En la cocina se aguantaba mal la mar. Sas, Juan Quiroga y Artola se asomaron a la puerta del rancho de proa y se fueron hacia el rancho de los engrasadores. Bajó Celso Quiroga del puente y anunció en voz baja a Domingo Ventura, silencioso, y a Macario Martín:

—Hay que hacer capa, ya hemos perdido el compañero, ya no se le ve. El patrón está intentando comunicar con costa, pero no hay respuesta. Hay que hacer capa…

Simón Orozco asía la barandilla de la litera, con la mano izquierda. La mano ancha, grande, morena, vellosa, de descoloridas uñas, se crispaba sobre el hierro, se relajaba sobre el hierro, se fortalecía momentáneamente sobre el hierro, momentáneamente, también, descansaba sobre el hierro.

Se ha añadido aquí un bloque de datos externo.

(* ===== verification/Float.v ===== *)
(** * IEEE 754 binary64

    Rust's [f64] as the Standard Library's executable specification of
    floating-point arithmetic ([SpecFloat]) at precision 53 and maximal exponent
    1024: rounding to nearest even, signed zeros, infinities and one NaN. This
    file holds the operations the source uses and the order they induce. *)

From stdpp Require Import base numbers.
From Stdlib Require Import ZArith Lia Bool.
From Stdlib Require Export SpecFloat.

From S2P Require Import Prelude Word.

Local Open Scope Z_scope.

Definition f64 : Type := spec_float.

(** ** Constants *)

Definition f64_zero : f64 := S754_zero false.
Definition f64_infinity : f64 := S754_infinity false.
Definition f64_nan : f64 := S754_nan.

(** [z as f64] for an integer [z]. *)
Definition f64_of_Z (z : Z) : f64 := binary_normalize 53 1024 z 0 false.

Definition f64_one : f64 := f64_of_Z 1.
Definition f64_two : f64 := f64_of_Z 2.
(** The literal [0.5]. *)
Definition f64_half : f64 := S754_finite false (2 ^ 52) (-53).
(** The literal [1.5]. *)
Definition f64_one_and_half : f64 := S754_finite false (3 * 2 ^ 51) (-52).
(** [f64::MIN_POSITIVE], the smallest positive normal number. *)
Definition F64_MIN_POSITIVE : f64 := S754_finite false (2 ^ 52) (-1074).
(** [std::f64::consts::PI]. *)
Definition F64_PI : f64 := S754_finite false 7074237752028440 (-51).

(** ** Arithmetic *)

Definition f64_add : f64 -> f64 -> f64 := SFadd 53 1024.
Definition f64_sub : f64 -> f64 -> f64 := SFsub 53 1024.
Definition f64_mul : f64 -> f64 -> f64 := SFmul 53 1024.
Definition f64_div : f64 -> f64 -> f64 := SFdiv 53 1024.
Definition f64_sqrt : f64 -> f64 := SFsqrt 53 1024.
Definition f64_neg : f64 -> f64 := SFopp.

(** ** Tests *)

Definition f64_lt (x y : f64) : bool := SFltb x y.
Definition f64_le (x y : f64) : bool := SFleb x y.
Definition f64_gt (x y : f64) : bool := f64_lt y x.
Definition f64_ge (x y : f64) : bool := f64_le y x.

Definition is_nan (x : f64) : bool :=
  match x with S754_nan => true | _ => false end.

Definition is_finite (x : f64) : bool :=
  match x with S754_zero _ | S754_finite _ _ _ => true | _ => false end.

(** [f64::min] and [f64::max] return the other argument when one is NaN. *)
Definition f64_min (x y : f64) : f64 :=
  if is_nan x then y else if is_nan y then x else if f64_lt y x then y else x.
Definition f64_max (x y : f64) : f64 :=
  if is_nan x then y else if is_nan y then x else if f64_lt x y then y else x.

(** ** Conversions *)

(** [f64::round]: to the nearest integer, halves away from zero. *)
Definition f64_round (x : f64) : f64 :=
  match x with
  | S754_finite s m e =>
      if 0 <=? e then x
      else
        let n := (Zpos m + 2 ^ (- e - 1)) / 2 ^ (- e) in
        binary_normalize 53 1024 (cond_Zopp s n) 0 s
  | _ => x
  end.

(** The integer part of the magnitude of a finite number. *)
Definition trunc_pos (m : positive) (e : Z) : Z :=
  if 0 <=? e then Zpos m * 2 ^ e else Zpos m / 2 ^ (- e).

(** [x as u64]: truncates, saturates at both ends, and maps NaN to 0. *)
Definition f64_to_u64 (x : f64) : Z :=
  match x with
  | S754_infinity false => U64_MAX
  | S754_finite false m e => Z.min (trunc_pos m e) U64_MAX
  | _ => 0
  end.

(** ** Order *)

Create HintDb f64.

(** [SFcompare] on two finite numbers is lexicographic in sign, exponent and
    mantissa, so transitivity holds of any representations. *)
Ltac f64_cases :=
  unfold f64_lt, f64_le, f64_gt, f64_ge, SFltb, SFleb;
  repeat match goal with
  | x : f64 |- _ => destruct x as [[]|[]| |[] ? ?]
  end; cbn [SFcompare]; intros; try done.

Ltac f64_compare :=
  repeat match goal with
  | H : context [Pos.compare_cont Eq ?a ?b] |- _ =>
      change (Pos.compare_cont Eq a b) with (a ?= b)%positive in H
  | |- context [Pos.compare_cont Eq ?a ?b] =>
      change (Pos.compare_cont Eq a b) with (a ?= b)%positive
  | H : context [Z.compare ?a ?b] |- _ => destruct (Z.compare_spec a b)
  | H : context [Pos.compare ?a ?b] |- _ => destruct (Pos.compare_spec a b)
  | |- context [Z.compare ?a ?b] => destruct (Z.compare_spec a b)
  | |- context [Pos.compare ?a ?b] => destruct (Pos.compare_spec a b)
  end; subst; cbn in *; try lia; try done.

Lemma f64_lt_le_trans (x y z : f64) :
  f64_lt x y = true -> f64_le y z = true -> f64_lt x z = true.
Proof. f64_cases; f64_compare. Qed.

Lemma f64_le_lt_trans (x y z : f64) :
  f64_le x y = true -> f64_lt y z = true -> f64_lt x z = true.
Proof. f64_cases; f64_compare. Qed.

Lemma f64_le_trans (x y z : f64) :
  f64_le x y = true -> f64_le y z = true -> f64_le x z = true.
Proof. f64_cases; f64_compare. Qed.

Lemma f64_lt_irrefl (x : f64) : f64_lt x x = false.
Proof. f64_cases; f64_compare. Qed.

Lemma f64_lt_le (x y : f64) : f64_lt x y = true -> f64_le x y = true.
Proof. f64_cases; f64_compare. Qed.

Lemma f64_le_refl (x : f64) : is_nan x = false -> f64_le x x = true.
Proof. f64_cases; f64_compare. Qed.

(** On numbers the two tests are each other's negation; with a NaN both fail. *)
Lemma f64_le_not_lt (x y : f64) :
  is_nan x = false -> is_nan y = false -> f64_lt x y = negb (f64_le y x).
Proof. f64_cases; f64_compare. Qed.

Lemma f64_le_lt_false (x y : f64) : f64_le x y = true -> f64_lt y x = false.
Proof. f64_cases; f64_compare. Qed.

Lemma f64_lt_not_nan (x y : f64) :
  f64_lt x y = true -> is_nan x = false /\ is_nan y = false.
Proof. destruct x as [[]|[]| |[] ? ?], y as [[]|[]| |[] ? ?]; done. Qed.

Lemma f64_le_not_nan (x y : f64) :
  f64_le x y = true -> is_nan x = false /\ is_nan y = false.
Proof. destruct x as [[]|[]| |[] ? ?], y as [[]|[]| |[] ? ?]; done. Qed.

(** ** Minimum and maximum *)

Lemma f64_min_le_r (x y : f64) : is_nan y = false -> f64_le (f64_min x y) y = true.
Proof.
  intros Hy. unfold f64_min. destruct (is_nan x) eqn:Hx; [by apply f64_le_refl|].
  rewrite Hy. destruct (f64_lt y x) eqn:E; [by apply f64_le_refl|].
  rewrite f64_le_not_lt in E by done. by apply negb_false_iff in E.
Qed.

Lemma f64_max_ge_r (x y : f64) : is_nan y = false -> f64_le y (f64_max x y) = true.
Proof.
  intros Hy. unfold f64_max. destruct (is_nan x) eqn:Hx; [by apply f64_le_refl|].
  rewrite Hy. destruct (f64_lt x y) eqn:E; [by apply f64_le_refl|].
  rewrite f64_le_not_lt in E by done. by apply negb_false_iff in E.
Qed.

Lemma f64_max_not_nan (x y : f64) : is_nan y = false -> is_nan (f64_max x y) = false.
Proof. intros Hy. unfold f64_max. destruct (is_nan x) eqn:Hx; [done|]. rewrite Hy. by case_match. Qed.

Lemma f64_min_not_nan (x y : f64) : is_nan y = false -> is_nan (f64_min x y) = false.
Proof. intros Hy. unfold f64_min. destruct (is_nan x) eqn:Hx; [done|]. rewrite Hy. by case_match. Qed.

Lemma f64_to_u64_range (x : f64) : is_u64 (f64_to_u64 x).
Proof.
  unfold f64_to_u64, is_u64, U64_MAX, trunc_pos.
  destruct x as [[]|[]| |[] m e]; try lia.
  destruct (Z.leb_spec 0 e); [pose proof (Z.pow_pos_nonneg 2 e); nia|].
  pose proof (Z.pow_pos_nonneg 2 (- e)). pose proof (Z.div_pos (Zpos m) (2 ^ (- e))). lia.
Qed.

#[export] Hint Resolve f64_to_u64_range : u64.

En el puente estaba a la rueda el contramaestre. Paulino Castro había dejado de llamar por la radio.

—Hay que decidirse —dijo Paulino—, no podemos navegar con este mar. Corremos el peligro de irnos todos para abajo. Hay que decidirse.

Las olas cubrían la cubierta, rompían en los carretes y ascendían rectas hasta el puente.

—Patrón, la capa acaba con el señor Simón.

—No hay otro remedio.

—Sí, pero…

—Voy a decírselo. Tente si puedes al rumbo. Le diré a Macario que suba contigo mientras yo hablo con Simón.

Bajó al rancho de proa el patrón de costa.

En la cubierta la mar arrancaba la pesca de la red revuelta y atada. Los grandes peces muertos fosforecían siderales en las negruras de las aguas y desaparecían entre espumas. La luz de rumbo era la única estrella fija en el encuentro del cielo y la mar.

Macario Martín dijo a Afá:

—El señor Simón ha dicho que se haga capa.

Afá apretó fuertemente las cabillas de la rueda. Habló:

—La última de su vida.

Macario Martín y Afá se contemplaron a la luz de rumbo del palo de proa. Las olas golpeaban en el guardacalor constante y rabiosamente.

—Avisan —dijo Macario Martín.

—Bantry está muy lejos —respondió Afá—; no llegaría el barco. Seguramente el compañero ya está a la capa.